* What is being asked
Whatever lines the data contains, output all of them unchanged.

* Input
Lemma updateLast_names (f : Git.Remote URL -> Git.Remote URL) (remotes : list (Git.Remote URL)) :
  (forall rem, Git.Name (f rem) = Git.Name rem) ->
  map (@Git.Name URL) (Git.updateLast f remotes) = map (@Git.Name URL) remotes.
Proof.
  intros Hf. induction remotes as [|x l IH]; [reflexivity|].
  destruct l as [|y l]; [cbn; now rewrite Hf|].
  change (Git.updateLast f (x :: y :: l)) with (x :: Git.updateLast f (y :: l)).
  cbn [map]. now rewrite IH.
Qed.

Lemma parseRemotesStep_names (remotes : list (Git.Remote URL)) (r : string) :
  map (@Git.Name URL) (Git.parseRemotesStep URL FindStringSubmatch TrimSpace ParseURL remotes r)
  = (Git.pushName FindStringSubmatch TrimSpace) (map (@Git.Name URL) remotes) r.
Proof.
  unfold Git.parseRemotesStep, Git.pushName.
  destruct (FindStringSubmatch r) as [[[group1 group2] group3]|]; [|reflexivity].
  assert (Hgrown :
    map (@Git.Name URL) (match Git.lastOf remotes with
           | Some rem =>
               if (TrimSpace group1 =? Git.Name rem)%string then remotes
               else (remotes ++ [Git.newRemote URL (TrimSpace group1)])%list
           | None => (remotes ++ [Git.newRemote URL (TrimSpace group1)])%list
           end)
    = match Git.lastOf (map (@Git.Name URL) remotes) with
      | Some n => if (TrimSpace group1 =? n)%string then map (@Git.Name URL) remotes
                  else (map (@Git.Name URL) remotes ++ [TrimSpace group1])%list
      | None => (map (@Git.Name URL) remotes ++ [TrimSpace group1])%list
      end).
  { rewrite lastOf_map.
    destruct (Git.lastOf remotes) as [rem|]; cbn [option_map].
    - destruct (TrimSpace group1 =? Git.Name rem)%string; [reflexivity|].
      now rewrite map_app.
    - now rewrite map_app. }
  destruct (ParseURL (TrimSpace group2)) as [u|err]; [|exact Hgrown].
  destruct (TrimSpace group3 =? "fetch")%string;
    [rewrite updateLast_names; [exact Hgrown|reflexivity]|].
  destruct (TrimSpace group3 =? "push")%string;
    [rewrite updateLast_names; [exact Hgrown|reflexivity]|exact Hgrown].
Qed.

Lemma fold_parseRemotesStep_names (lines : list string) :
  forall remotes,
    map (@Git.Name URL) (fold_left (Git.parseRemotesStep URL FindStringSubmatch TrimSpace ParseURL)
             lines remotes)
    = fold_left (Git.pushName FindStringSubmatch TrimSpace) lines (map (@Git.Name URL) remotes).
Proof.
  induction lines as [|r lines IH]; intros remotes; [reflexivity|].
  cbn [fold_left]. now rewrite IH, parseRemotesStep_names.
Qed.

Lemma matchedNames_cons (r : string) (lines : list string) :
  Git.matchedNames FindStringSubmatch TrimSpace (r :: lines)
  = ((match FindStringSubmatch r with
      | Some (group1, _, _) => [TrimSpace group1]
      | None => []
      end) ++ Git.matchedNames FindStringSubmatch TrimSpace lines)%list.
Proof. reflexivity. Qed.

Lemma uniqAdjacent_cons (a b : string) (rest : list string) :
  Git.uniqAdjacent (a :: b :: rest)
  = if (a =? b)%string then Git.uniqAdjacent (b :: rest)
    else a :: Git.uniqAdjacent (b :: rest).
Proof. reflexivity. Qed.

Lemma fold_pushName_last (lines : list string) :
  forall (before : list string) (n : string),
    fold_left (Git.pushName FindStringSubmatch TrimSpace) lines (before ++ [n])%list
    = (before ++ Git.uniqAdjacent (n :: Git.matchedNames FindStringSubmatch TrimSpace lines))%list.
Proof.
  induction lines as [|r lines IH]; intros before n; [reflexivity|].
  cbn [fold_left]. rewrite matchedNames_cons. unfold Git.pushName at 2.
  destruct (FindStringSubmatch r) as [[[group1 group2] group3]|]; [|exact (IH before n)].
  rewrite lastOf_app.
  change ([TrimSpace group1] ++ Git.matchedNames FindStringSubmatch TrimSpace lines)%list
    with (TrimSpace group1 :: Git.matchedNames FindStringSubmatch TrimSpace lines).
  rewrite uniqAdjacent_cons.
  destruct (String.eqb_spec (TrimSpace group1) n) as [Heq|Hne].
  - rewrite <- Heq, String.eqb_refl. exact (IH before (TrimSpace group1)).
  - assert (Hsym : (n =? TrimSpace group1)%string = false)
      by (apply String.eqb_neq; congruence).
    rewrite Hsym, (IH (before ++ [n])%list (TrimSpace group1)), <- app_assoc.
    reflexivity.
Qed.

Lemma fold_pushName_nil (lines : list string) :
  fold_left (Git.pushName FindStringSubmatch TrimSpace) lines []
  = Git.uniqAdjacent (Git.matchedNames FindStringSubmatch TrimSpace lines).
Proof.
  induction lines as [|r lines IH]; [reflexivity|].
  cbn [fold_left]. rewrite matchedNames_cons. unfold Git.pushName at 2.
  destruct (FindStringSubmatch r) as [[[group1 group2] group3]|]; [|exact IH].
  exact (fold_pushName_last lines [] (TrimSpace group1)).
Qed.
End RemotesFacts.

(** X11. The remotes that [parseRemotes] lists are named after the lines that
    match, in order, with every run of neighbouring lines of one name giving
    one remote (two lines of one name that are apart give two). Whether the
    URL of a line parses plays no part: a remote whose URLs do not parse is
    listed all the same. *)
Theorem parseRemotes_names
    (URL : Type) (FindStringSubmatch : string -> option (string * string * string))
    (TrimSpace : string -> string) (ParseURL : string -> URL + error)
    (gitRemotes : list string) :
  map Git.Name (Git.parseRemotes URL FindStringSubmatch TrimSpace ParseURL gitRemotes)
  = Git.uniqAdjacent (Git.matchedNames FindStringSubmatch TrimSpace gitRemotes).
Proof.
  unfold Git.parseRemotes.
  rewrite fold_parseRemotesStep_names. apply fold_pushName_nil.
Qed.

Section AttributionFacts.
Variable URL : Type.
Variable FindStringSubmatch : string -> option (string * string * string).
Variable TrimSpace : string -> string.
Variable ParseURL : string -> URL + error.

Lemma Forall_updateLast {A : Type} (P : A -> Prop) (f : A -> A) (l : list A) :
  Forall P l ->
  (forall x, Git.lastOf l = Some x -> P x -> P (f x)) ->
  Forall P (Git.updateLast f l).
Proof.
  induction l as [|x l IH]; intros Hall Hf; [constructor|].
  inversion Hall as [|y ys Hx Hl]; subst.
  destruct l as [|y l].
  - constructor; [|constructor]. now apply Hf.
  - change (Git.updateLast f (x :: y :: l)) with (x :: Git.updateLast f (y :: l)).
    constructor; [exact Hx|]. apply IH; [exact Hl|].
    intros z Hz. apply Hf. exact Hz.
Qed.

* Problem solution
Lemma updateLast_names (f : Git.Remote URL -> Git.Remote URL) (remotes : list (Git.Remote URL)) :
  (forall rem, Git.Name (f rem) = Git.Name rem) ->
  map (@Git.Name URL) (Git.updateLast f remotes) = map (@Git.Name URL) remotes.
Proof.
  intros Hf. induction remotes as [|x l IH]; [reflexivity|].
  destruct l as [|y l]; [cbn; now rewrite Hf|].
  change (Git.updateLast f (x :: y :: l)) with (x :: Git.updateLast f (y :: l)).
  cbn [map]. now rewrite IH.
Qed.

Lemma parseRemotesStep_names (remotes : list (Git.Remote URL)) (r : string) :
  map (@Git.Name URL) (Git.parseRemotesStep URL FindStringSubmatch TrimSpace ParseURL remotes r)
  = (Git.pushName FindStringSubmatch TrimSpace) (map (@Git.Name URL) remotes) r.
Proof.
  unfold Git.parseRemotesStep, Git.pushName.
  destruct (FindStringSubmatch r) as [[[group1 group2] group3]|]; [|reflexivity].
  assert (Hgrown :
    map (@Git.Name URL) (match Git.lastOf remotes with
           | Some rem =>
               if (TrimSpace group1 =? Git.Name rem)%string then remotes
               else (remotes ++ [Git.newRemote URL (TrimSpace group1)])%list
           | None => (remotes ++ [Git.newRemote URL (TrimSpace group1)])%list
           end)
    = match Git.lastOf (map (@Git.Name URL) remotes) with
      | Some n => if (TrimSpace group1 =? n)%string then map (@Git.Name URL) remotes
                  else (map (@Git.Name URL) remotes ++ [TrimSpace group1])%list
      | None => (map (@Git.Name URL) remotes ++ [TrimSpace group1])%list
      end).
  { rewrite lastOf_map.
    destruct (Git.lastOf remotes) as [rem|]; cbn [option_map].
    - destruct (TrimSpace group1 =? Git.Name rem)%string; [reflexivity|].
      now rewrite map_app.
    - now rewrite map_app. }
  destruct (ParseURL (TrimSpace group2)) as [u|err]; [|exact Hgrown].
  destruct (TrimSpace group3 =? "fetch")%string;
    [rewrite updateLast_names; [exact Hgrown|reflexivity]|].
  destruct (TrimSpace group3 =? "push")%string;
    [rewrite updateLast_names; [exact Hgrown|reflexivity]|exact Hgrown].
Qed.

Lemma fold_parseRemotesStep_names (lines : list string) :
  forall remotes,
    map (@Git.Name URL) (fold_left (Git.parseRemotesStep URL FindStringSubmatch TrimSpace ParseURL)
             lines remotes)
    = fold_left (Git.pushName FindStringSubmatch TrimSpace) lines (map (@Git.Name URL) remotes).
Proof.
  induction lines as [|r lines IH]; intros remotes; [reflexivity|].
  cbn [fold_left]. now rewrite IH, parseRemotesStep_names.
Qed.

Lemma matchedNames_cons (r : string) (lines : list string) :
  Git.matchedNames FindStringSubmatch TrimSpace (r :: lines)
  = ((match FindStringSubmatch r with
      | Some (group1, _, _) => [TrimSpace group1]
      | None => []
      end) ++ Git.matchedNames FindStringSubmatch TrimSpace lines)%list.
Proof. reflexivity. Qed.

Lemma uniqAdjacent_cons (a b : string) (rest : list string) :
  Git.uniqAdjacent (a :: b :: rest)
  = if (a =? b)%string then Git.uniqAdjacent (b :: rest)
    else a :: Git.uniqAdjacent (b :: rest).
Proof. reflexivity. Qed.

Lemma fold_pushName_last (lines : list string) :
  forall (before : list string) (n : string),
    fold_left (Git.pushName FindStringSubmatch TrimSpace) lines (before ++ [n])%list
    = (before ++ Git.uniqAdjacent (n :: Git.matchedNames FindStringSubmatch TrimSpace lines))%list.
Proof.
  induction lines as [|r lines IH]; intros before n; [reflexivity|].
  cbn [fold_left]. rewrite matchedNames_cons. unfold Git.pushName at 2.
  destruct (FindStringSubmatch r) as [[[group1 group2] group3]|]; [|exact (IH before n)].
  rewrite lastOf_app.
  change ([TrimSpace group1] ++ Git.matchedNames FindStringSubmatch TrimSpace lines)%list
    with (TrimSpace group1 :: Git.matchedNames FindStringSubmatch TrimSpace lines).
  rewrite uniqAdjacent_cons.
  destruct (String.eqb_spec (TrimSpace group1) n) as [Heq|Hne].
  - rewrite <- Heq, String.eqb_refl. exact (IH before (TrimSpace group1)).
  - assert (Hsym : (n =? TrimSpace group1)%string = false)
      by (apply String.eqb_neq; congruence).
    rewrite Hsym, (IH (before ++ [n])%list (TrimSpace group1)), <- app_assoc.
    reflexivity.
Qed.

Lemma fold_pushName_nil (lines : list string) :
  fold_left (Git.pushName FindStringSubmatch TrimSpace) lines []
  = Git.uniqAdjacent (Git.matchedNames FindStringSubmatch TrimSpace lines).
Proof.
  induction lines as [|r lines IH]; [reflexivity|].
  cbn [fold_left]. rewrite matchedNames_cons. unfold Git.pushName at 2.
  destruct (FindStringSubmatch r) as [[[group1 group2] group3]|]; [|exact IH].
  exact (fold_pushName_last lines [] (TrimSpace group1)).
Qed.
End RemotesFacts.

(** X11. The remotes that [parseRemotes] lists are named after the lines that
    match, in order, with every run of neighbouring lines of one name giving
    one remote (two lines of one name that are apart give two). Whether the
    URL of a line parses plays no part: a remote whose URLs do not parse is
    listed all the same. *)
Theorem parseRemotes_names
    (URL : Type) (FindStringSubmatch : string -> option (string * string * string))
    (TrimSpace : string -> string) (ParseURL : string -> URL + error)
    (gitRemotes : list string) :
  map Git.Name (Git.parseRemotes URL FindStringSubmatch TrimSpace ParseURL gitRemotes)
  = Git.uniqAdjacent (Git.matchedNames FindStringSubmatch TrimSpace gitRemotes).
Proof.
  unfold Git.parseRemotes.
  rewrite fold_parseRemotesStep_names. apply fold_pushName_nil.
Qed.

Section AttributionFacts.
Variable URL : Type.
Variable FindStringSubmatch : string -> option (string * string * string).
Variable TrimSpace : string -> string.
Variable ParseURL : string -> URL + error.

Lemma Forall_updateLast {A : Type} (P : A -> Prop) (f : A -> A) (l : list A) :
  Forall P l ->
  (forall x, Git.lastOf l = Some x -> P x -> P (f x)) ->
  Forall P (Git.updateLast f l).
Proof.
  induction l as [|x l IH]; intros Hall Hf; [constructor|].
  inversion Hall as [|y ys Hx Hl]; subst.
  destruct l as [|y l].
  - constructor; [|constructor]. now apply Hf.
  - change (Git.updateLast f (x :: y :: l)) with (x :: Git.updateLast f (y :: l)).
    constructor; [exact Hx|]. apply IH; [exact Hl|].
    intros z Hz. apply Hf. exact Hz.
Qed.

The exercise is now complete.